Exploit

“Duchamp’s use of objects is similar to the way I might incorporate different painting languages. He’s not just quoting a urinal when he changes it to an art object. The urinal comes loaded with its own set of cultural, psychological, and functional meanings which Duchamp exploits, but with the new context he provides, generates further meanings. It certainly seems to go beyond quotation. Similarly, I use fragments from Disney, high art, mail-order catalogues, or whatever as visual stimuli which I bring forward into a new context. It’s this process of upheaval, from old to new, that gives new meanings. This is use, or usage, as distinct from quotation. It may be more enlightening to imagine painting as a fluent language with new words and new uses of words engendered all the time. It’s not necessarily quoting to imbue familiar phrases with new meanings. Each mark or shape I use has a part to play in the painting as a whole, which outstrips its possible role as a quote.” Fiona Rae in conversation with Shirley Kaneda, October 1, 1994.
Fiona Rae paintings feel like stealth Mannerism. They sneak up on you. So many Modern Era techniques, styles, ideas and images all floating through a loose Postmodern Landscape. There’s never a ground, never a solid foundation where the Modernism she appropriates can rest. Every image, every stroke is morphing into the next thing. And in typical Postmodern fashion if you try to pull the meanings together or if you try to look for an emotional experience you’ll lose the thread. Instead you just have to look, to follow the movement, take note and watch the show unfold before your eyes.

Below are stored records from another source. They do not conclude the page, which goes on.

(* ===== verification/Reader.v ===== *)
(** * The server's receive loop: [process_plain_frames] and [flush_server_rx_batch]
      of [src/src/server.rs]

    One call drains the plaintext that TLS has ready on a connection whose handshake is
    done: frames are cut by the scanner, opened, checked against the session's epoch and
    handed either to the session's receive actor through the connection's producer, or,
    for sessions of one connection, through duplicate filter, FEC decoder and reorder
    buffer of the session in batches; what comes out goes to the switch.  The session,
    shared by its connections, is a field of the state.  The clock is an argument. *)
From S2P Require Import Prelude Protocol Utils Crypto Frame Xor Fec Buffer Reorder RxActor Adaptive Queue Port VSwitch Pool Brutal PeerInfo Session.

(** The receiving half of [MioSession]. *)
Record RxLink := {
  rl_scanner : FrameScanner;
  rl_ic_rx : option InnerCipher;
  rl_session_epoch : Z;
  rl_producer : option RxProducer;
  rl_fec_data : list (Z * frame);
  rl_reorder_input : list (Z * frame);
  rl_last_rx : Z }.

Section Reader.
Context `{FrameChannel} `{CryptoPrims}.
Context (p : cpu) (vec_grow : Z -> Z).
(** TLSVPN_RX_BATCH, the static bypass and TLSVPN_SWITCH_BATCH. *)
Context (rx_batch_cap : nat) (rx_bypass_enabled switch_batch_enabled : bool).

(** The state of a call: connection, session, switch with what it delivered, the local
    counters, whether a frame reached the batches ([batch_session]), and [close]. *)
Record rx_call := {
  rc_link : RxLink;
  rc_session : ClientSession;
  rc_switch : VSwitch;
  rc_out : list delivery;
  rc_bytes : Z;
  rc_packets : Z;
  rc_batch_session : bool;
  rc_close : bool }.

Definition rl_set_batches (l : RxLink) (fec_data reorder_input : list (Z * frame)) : RxLink :=
  {| rl_scanner := rl_scanner l; rl_ic_rx := rl_ic_rx l; rl_session_epoch := rl_session_epoch l;
     rl_producer := rl_producer l; rl_fec_data := fec_data; rl_reorder_input := reorder_input; rl_last_rx := rl_last_rx l |}.
Definition rl_set_io (l : RxLink) (sc : FrameScanner) (producer : option RxProducer) (last_rx : Z) : RxLink :=
  {| rl_scanner := sc; rl_ic_rx := rl_ic_rx l; rl_session_epoch := rl_session_epoch l;
     rl_producer := producer; rl_fec_data := rl_fec_data l; rl_reorder_input := rl_reorder_input l; rl_last_rx := last_rx |}.
Definition rc_set (c : rx_call) (l : RxLink) (s : ClientSession) (vs : VSwitch) (out : list delivery) : rx_call :=
  {| rc_link := l; rc_session := s; rc_switch := vs; rc_out := out; rc_bytes := rc_bytes c; rc_packets := rc_packets c;
     rc_batch_session := rc_batch_session c; rc_close := rc_close c |}.
Definition rc_set_link (c : rx_call) (l : RxLink) : rx_call := rc_set c l (rc_session c) (rc_switch c) (rc_out c).
Definition rc_count (c : rx_call) (n : nat) : rx_call :=
  {| rc_link := rc_link c; rc_session := rc_session c; rc_switch := rc_switch c; rc_out := rc_out c;
     rc_bytes := u64_sat_add (rc_bytes c) (Z.of_nat n + 10); rc_packets := u64_sat_add (rc_packets c) 1;
     rc_batch_session := rc_batch_session c; rc_close := rc_close c |}.
Definition rc_flags (c : rx_call) (batch_session close : bool) : rx_call :=
  {| rc_link := rc_link c; rc_session := rc_session c; rc_switch := rc_switch c; rc_out := rc_out c; rc_bytes := rc_bytes c;
     rc_packets := rc_packets c; rc_batch_session := batch_session; rc_close := close |}.

(** ** To the switch *)

(** The frames of a session, from the reorder buffer or from the actor's sink. *)
Definition process_ordered (s : ClientSession) (vs : VSwitch) (f : frame) (now : Z) : VSwitch * list delivery :=
  if bool_decide (cs_mac_bin s <> null_mac)
  then process_session_frame vs (st_client_id (cs_stat s)) (cs_mac_bin s) (Shared f) now
  else process_frame_inner vs (st_client_id (cs_stat s)) None (Shared f) now.
Fixpoint process_all (s : ClientSession) (vs : VSwitch) (ready : list frame) (now : Z) : VSwitch * list delivery :=
  match ready with
  | [] => (vs, [])
  | f :: ready =>
      let '(vs, out) := process_ordered s vs f now in
      let '(vs, out') := process_all s vs ready now in (vs, out ++ out')
  end.
Definition to_switch (s : ClientSession) (vs : VSwitch) (ready : list frame) (now : Z) : VSwitch * list delivery :=
  if bool_decide (cs_mac_bin s <> null_mac) && switch_batch_enabled
  then process_session_batch vs (st_client_id (cs_stat s)) (cs_mac_bin s) (Shared <$> ready) now
  else process_all s vs ready now.

(** ** Batches of a session without the actor *)

Definition cs_set_reorder (s : ClientSession) (rb : ReorderBuffer) : ClientSession :=
  cs_set_rx s rb (cs_dedup s) (cs_rx_actor s).
Definition static_rx (s : ClientSession) : bool :=
  bool_decide (cs_rx_actor s = None) && bool_decide (es_fec_dec (cs_epoch_state s) = None) &&
  (st_active_conns (cs_stat s) =? 1) && rx_bypass_enabled.

Definition flush_server_rx_batch (s : ClientSession) (vs : VSwitch) (fec_data reorder_input : list (Z * frame)) (now : Z)
  : ClientSession * VSwitch * list delivery :=
  let '(s, recovered) :=
    match es_fec_dec (cs_epoch_state s) with
    | Some d =>
        match fec_data with
        | [] => (s, [])
        | _ =>
            let '(d, r) := on_data_batch p d (Some (rb_expected_seq (cs_reorder_buf s))) fec_data in
            (cs_set_dec s (Some d), r)
        end
    | None => (s, [])
    end in
  match reorder_input ++ recovered with
  | [] => (s, vs, [])
  | input =>
      let direct := if static_rx s then try_direct_batch (cs_reorder_buf s) input else None in
      let '(rb, ready) := match direct with Some r => r | None => insert_all (cs_reorder_buf s) now input end in
      let s := cs_set_reorder s rb in
      let '(vs, out) := to_switch s vs ready now in
      (s, vs, out)
  end.

Definition rc_flush (c : rx_call) (now : Z) : rx_call :=
  let '(s, vs, out) := flush_server_rx_batch (rc_session c) (rc_switch c) (rl_fec_data (rc_link c))
                         (rl_reorder_input (rc_link c)) now in
  rc_set c (rl_set_batches (rc_link c) [] []) s vs (rc_out c ++ out).

(** ** One frame *)

Definition open_frame (l : RxLink) (raw : list Z) (seq : Z) : option (list Z) :=
  if negb (seq =? 0) then
    match rl_ic_rx l with
    | Some ic => open_in_place ic raw seq (u32_wrap (zlen raw))
    | None => Some raw
    end
  else Some raw.

(** What the actor hands to its sink. *)
Definition rc_actor (c : rx_call) (a : RxActorState) (pr : RxProducer) (ready : list frame) (now : Z) : rx_call :=
  let s := cs_set_rx (rc_session c) (cs_reorder_buf (rc_session c)) (cs_dedup (rc_session c)) (Some a) in
  let '(vs, out) := to_switch s (rc_switch c) ready now in
  rc_set c (rl_set_io (rc_link c) (rl_scanner (rc_link c)) (Some pr) (rl_last_rx (rc_link c))) s vs (rc_out c ++ out).

Definition close_call (c : rx_call) : rx_call := rc_flags c (rc_batch_session c) true.

(** The duplicate filter and the batches, flushed at their limit. *)
Definition batch_data (c : rx_call) (seq : Z) (data : list Z) (now : Z) : rx_call :=
  let s := rc_session c in
  let l := rc_link c in
  let fec_data := if bool_decide (is_Some (es_fec_dec (cs_epoch_state s))) then rl_fec_data l ++ [(seq, data)] else rl_fec_data l in
  let '(dd, duplicate) := if static_rx s then (cs_dedup s, false) else is_duplicate (cs_dedup s) seq in
  let s := cs_set_rx s (cs_reorder_buf s) dd (cs_rx_actor s) in
  let reorder_input := if duplicate then rl_reorder_input l else rl_reorder_input l ++ [(seq, data)] in
  let c := rc_set c (rl_set_batches l fec_data reorder_input) s (rc_switch c) (rc_out c) in
  if (rx_batch_cap <=? length fec_data)%nat || (rx_batch_cap <=? length reorder_input)%nat then rc_flush c now else c.

(** [true] in the result continues the loop. *)
Definition on_plain_frame (c : rx_call) (raw : list Z) (seq now : Z) : rx_call * bool :=
  let l := rc_link c in
  if bool_decide (raw = []) then (rc_set_link c (rl_set_io l (rl_scanner l) (rl_producer l) now), true)
  else
    let c := rc_count c (length raw) in
    match open_frame l raw seq with
    | None => (c, true)
    | Some data =>
        let s := rc_session c in
        if negb (rl_session_epoch l =? es_epoch (cs_epoch_state s)) then (close_call c, false)
        else
          match rl_producer l with
          | Some pr =>
              match cs_rx_actor s with
              | None => (close_call c, false)
              | Some a =>
                  let '(a, pr, ready, ok) := producer_push p a pr {| rf_seq := seq; rf_data := data; rf_now := now |} in
                  let c := rc_actor c a pr ready now in
                  if ok then (c, true) else (close_call c, false)
              end
          | None =>
              let c := rc_flags c true (rc_close c) in
              if seq =? 0 then
                match es_fec_dec (cs_epoch_state s) with
                | None => (close_call c, false)
                | Some d =>
                    match on_control p d (Some (rb_expected_seq (cs_reorder_buf s))) data with
                    | (d, Ok r) =>
                        (rc_set c (rl_set_batches l (rl_fec_data l) (rl_reorder_input l ++ option_list r))
                           (cs_set_dec s (Some d)) (rc_switch c) (rc_out c), true)
                    | (d, Err _) => (close_call (rc_set c l (cs_set_dec s (Some d)) (rc_switch c) (rc_out c)), false)
                    end
                end
              else (batch_data c seq data now, true)
          end
    end.

(** ** The loop *)

(** [None] is a loop that was cut off; the result carries what the reader still holds. *)
Fixpoint plain_loop (turns : nat) (c : rx_call) (rd : list read_event) (now : Z) : option (rx_call * list read_event) :=
  match turns with
  | O => None
  | S turns =>
      let l := rc_link c in
      match read_frame vec_grow (rl_scanner l) rd with
      | (sc, rd, r) =>
          let c := rc_set_link c (rl_set_io l sc (rl_producer l) (rl_last_rx l)) in
          match r with
          | Ok (Some (raw, seq)) =>
              let '(c, go) := on_plain_frame c raw seq now in
              if go then plain_loop turns c rd now else Some (c, rd)
          | Ok None => Some (c, rd)
          | Err _ => Some (close_call c, rd)
          end
      end
  end.

(** Bytes that can still become frames; a frame takes at least ten. *)
Definition unread (sc : FrameScanner) (rd : list read_event) : nat :=
  (length (fs_buffer sc) - fs_offset sc + length (reader_bytes rd))%nat.

(** After the loop: the producer is flushed and asked for the actor's error, or the
    session's batches are flushed. *)
Definition plain_finish (c : rx_call) (now : Z) : rx_call :=
  match rl_producer (rc_link c) with
  | Some pr =>
      match cs_rx_actor (rc_session c) with
      | None => close_call c
      | Some a =>
          let '(a, pr, ready, ok) := producer_flush p a pr in
          let '(pr, err) := take_error pr in
          let c := rc_actor c a pr ready now in
          if negb ok || bool_decide (is_Some err) then close_call c else c
      end
  | None => if rc_batch_session c then rc_flush c now else c
  end.

(** The whole call.  [rc_bytes] and [rc_packets] are what it adds to the session's
    statistics, [rc_close] is [close]. *)
Definition process_plain_frames (l : RxLink) (s : ClientSession) (vs : VSwitch) (rd : list read_event) (now : Z)
  : option (rx_call * list read_event) :=
  let c := {| rc_link := l; rc_session := s; rc_switch := vs; rc_out := []; rc_bytes := 0; rc_packets := 0;
              rc_batch_session := false; rc_close := false |} in
  match rl_producer l with
  | Some pr =>
      let '(pr, err) := take_error pr in
      let c := rc_set_link c (rl_set_io l (rl_scanner l) (Some pr) (rl_last_rx l)) in
      if bool_decide (is_Some err) then Some (close_call c, rd)
      else
        '(c, rd) ← plain_loop (S (unread (rl_scanner l) rd)) c rd now;
        Some (plain_finish c now, rd)
  | None =>
      '(c, rd) ← plain_loop (S (unread (rl_scanner l) rd)) c rd now;
      Some (plain_finish c now, rd)
  end.
End Reader.
(** ** Plaintext of a connection *)

(** Before the handshake: empty frames are keep-alives, frames with a sequence number
    are dropped, the first other one is the request.  [None] is a loop that was cut off. *)
Inductive hs_end := HsMore | HsAccepted | HsRefused | HsScanError.
Record hs_input := { hi_entropy : entropy; hi_now_unix : Z; hi_write_ok : bool }.
Definition ms_finish (ms : MioSession) : MioSession :=
  {| ms_socket := ms_socket ms; ms_conn_id := ms_conn_id ms; ms_tx_backend := ms_tx_backend ms; ms_handshake_done := true;
     ms_client_session := ms_client_session ms; ms_ic_rx := ms_ic_rx ms; ms_session_epoch := ms_session_epoch ms;
     ms_rx_producer := ms_rx_producer ms; ms_brutal_applied := ms_brutal_applied ms |}.
Fixpoint hs_loop (turns : nat) (core : ServerCore) (c : WorkerConn) (rd : list read_event) (hi : hs_input) (now : Z)
  : option (ServerCore * WorkerConn * list read_event * hs_end) :=
  match turns with
  | O => None
  | S turns =>
      match read_frame vec_grow (wc_scanner c) rd with
      | (sc, rd, Ok (Some (raw, seq))) =>
          let c := wc_set_scanner c sc (if bool_decide (raw = []) then now else wc_last_rx c) in
          if bool_decide (raw = []) then hs_loop turns core c rd hi now
          else if seq =? 0 then
            match handle_handshake v6 conf core (wc_ms c) (parse_request raw) (hi_entropy hi) (hi_now_unix hi) now (hi_write_ok hi) with
            | (core, ms, HOk, _) =>
                Some (core, wc_set_ms c (ms_finish ms) (set_max_data_len sc MAX_DATA_LENGTH) (ms_rx_producer ms), rd, HsAccepted)
            | (core, ms, _, _) => Some (core, wc_set_ms c ms sc (wc_rx_producer c), rd, HsRefused)
            end
          else hs_loop turns core c rd hi now
      | (sc, rd, Ok None) => Some (core, wc_set_scanner c sc (wc_last_rx c), rd, HsMore)
      | (sc, rd, Err _) => Some (core, wc_set_scanner c sc (wc_last_rx c), rd, HsScanError)
      end
  end.

(** The result of serving a connection: what the switch delivered, what went to foreign
    peers, and [close]. *)
Record served := {
  se_core : ServerCore; se_conn : WorkerConn; se_out : list delivery; se_sent : list fallback; se_close : bool }.
Definition served_idle (core : ServerCore) (c : WorkerConn) (close : bool) : served :=
  {| se_core := core; se_conn := c; se_out := []; se_sent := []; se_close := close |}.

(** The switch asks the registry about source addresses when it is used. *)
Definition live_switch (core : ServerCore) : VSwitch := set_validate_mac (sv_vswitch core) (validate_src core).
Definition sv_set_switch (core : ServerCore) (vs : VSwitch) : ServerCore :=
  {| sv_heap := sv_heap core; sv_next := sv_next core; sv_sessions := sv_sessions core; sv_registry := sv_registry core;
     sv_vswitch := vs; sv_pool := sv_pool core; sv_banned := sv_banned core;
     sv_fec_recovered_retired := sv_fec_recovered_retired core; sv_fec_lost_retired := sv_fec_lost_retired core |}.
Definition attached_session (core : ServerCore) (c : WorkerConn) : option (nat * ClientSession) :=
  r ← ms_client_session (wc_ms c); s ← sv_heap core !! r; Some (r, s).
Definition served_call (core : ServerCore) (c : WorkerConn) (r : nat) (call : rx_call) : served :=
  {| se_core := sv_put (sv_set_switch core (rc_switch call)) r (rc_session call); se_conn := wc_set_link c (rc_link call);
     se_out := rc_out call; se_sent := []; se_close := rc_close call |}.

(** [while wants_write { let _ = write_tls }]: every error is ignored.  [None] means that
    the loop still runs when the socket has given all the answers of the list. *)
Fixpoint fallback_drain (t : tls) (sock : list sock_event) : option tls :=
  if wants_write t then
    match sock with
    | [] => None
    | SAccept space :: rest => fallback_drain (write_tls t space).1 rest
    | _ :: rest => fallback_drain t rest
    end
  else Some t.

(** One chunk of ciphertext that rustls accepted: its state, its negotiated protocol, the
    plaintext it has ready in chunks, the socket's answers to fallback writes, and whether draining
    rustls' answers closes the connection. *)
Record tls_turn := {
  tr_tls : tls; tr_h2 : bool; tr_plain : list (list Z); tr_sock : list sock_event; tr_drain : bool }.

Definition plain_frames (core : ServerCore) (c : WorkerConn) (tr : tls_turn) (hi : hs_input) (now : Z) : option served :=
  let turns c rd := S (unread (wc_scanner c) rd) in
  let rd := RData <$> tr_plain tr in
  if ms_handshake_done (wc_ms c) then
    '(r, s) ← attached_session core c;
    '(call, _) ← process_plain_frames p vec_grow rx_batch_cap rx_bypass_enabled switch_batch_enabled (wc_link c) s
                   (live_switch core) rd now;
    Some (served_call core c r call)
  else
    '(core, c, rd, e) ← hs_loop (turns c rd) core c rd hi now;
    match e with
    | HsMore => Some (served_idle core c false)
    | HsRefused => Some (served_idle core c true)
    | HsScanError =>
        let page := serve_fallback_http (tr_h2 tr) in
        _ ← fallback_drain (default (tr_tls tr) (writer_write_all (tr_tls tr) page)) (tr_sock tr);
        Some {| se_core := core; se_conn := c; se_out := []; se_sent := [ToTls page]; se_close := true |}
    | HsAccepted =>
        '(r, s) ← attached_session core c;
        let call := {| rc_link := wc_link c; rc_session := s; rc_switch := live_switch core; rc_out := []; rc_bytes := 0;
                       rc_packets := 0; rc_batch_session := false; rc_close := false |} in
        '(call, _) ← plain_loop p vec_grow rx_batch_cap rx_bypass_enabled switch_batch_enabled (turns c rd) call rd now;
        Some (served_call core c r (plain_finish p rx_bypass_enabled switch_batch_enabled call now))
    end.

(** ** A readable connection *)

Inductive read_turn := TEof | TBlock | TFail | TBadPackets | TPackets (tr : tls_turn).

“The paintings of Fiona Rae lay out on canvas the chief contradictions and polemics of the post-modern condition of painting. The dynamic push and pull of Rae’s work, its assured hesitancy, its rehearsed spontaneity suggest an oxymoronic tension at the core. Rae has sometimes been described as a cynical appropriationist who, having digested post-modern theory on the death of the author, has constructed her painting as an illustration of the impossibility of unmediated, pure expression. The anxiety that this interpretation reveals may derive in part from the fact that the suggested sources do not have their origin in the mediated or constructed images of advertising or photography, but in the painterly productions of great twentieth-century painters: Picasso, Matisse, Guston, Picabia, to name a few. High art is not being taken seriously. But no one has been offended or enraged by Rae’s other image banks: Krazy Kat, Little Nemo, Tintin or Fruit Crate Art. The forces demanding that painting remain the last bastion of the expression of the human soul see nothing but emptiness in Rae’s work, because she has dared to question the notion of originality.” Emma Dexter on Fiona Rae, 1994.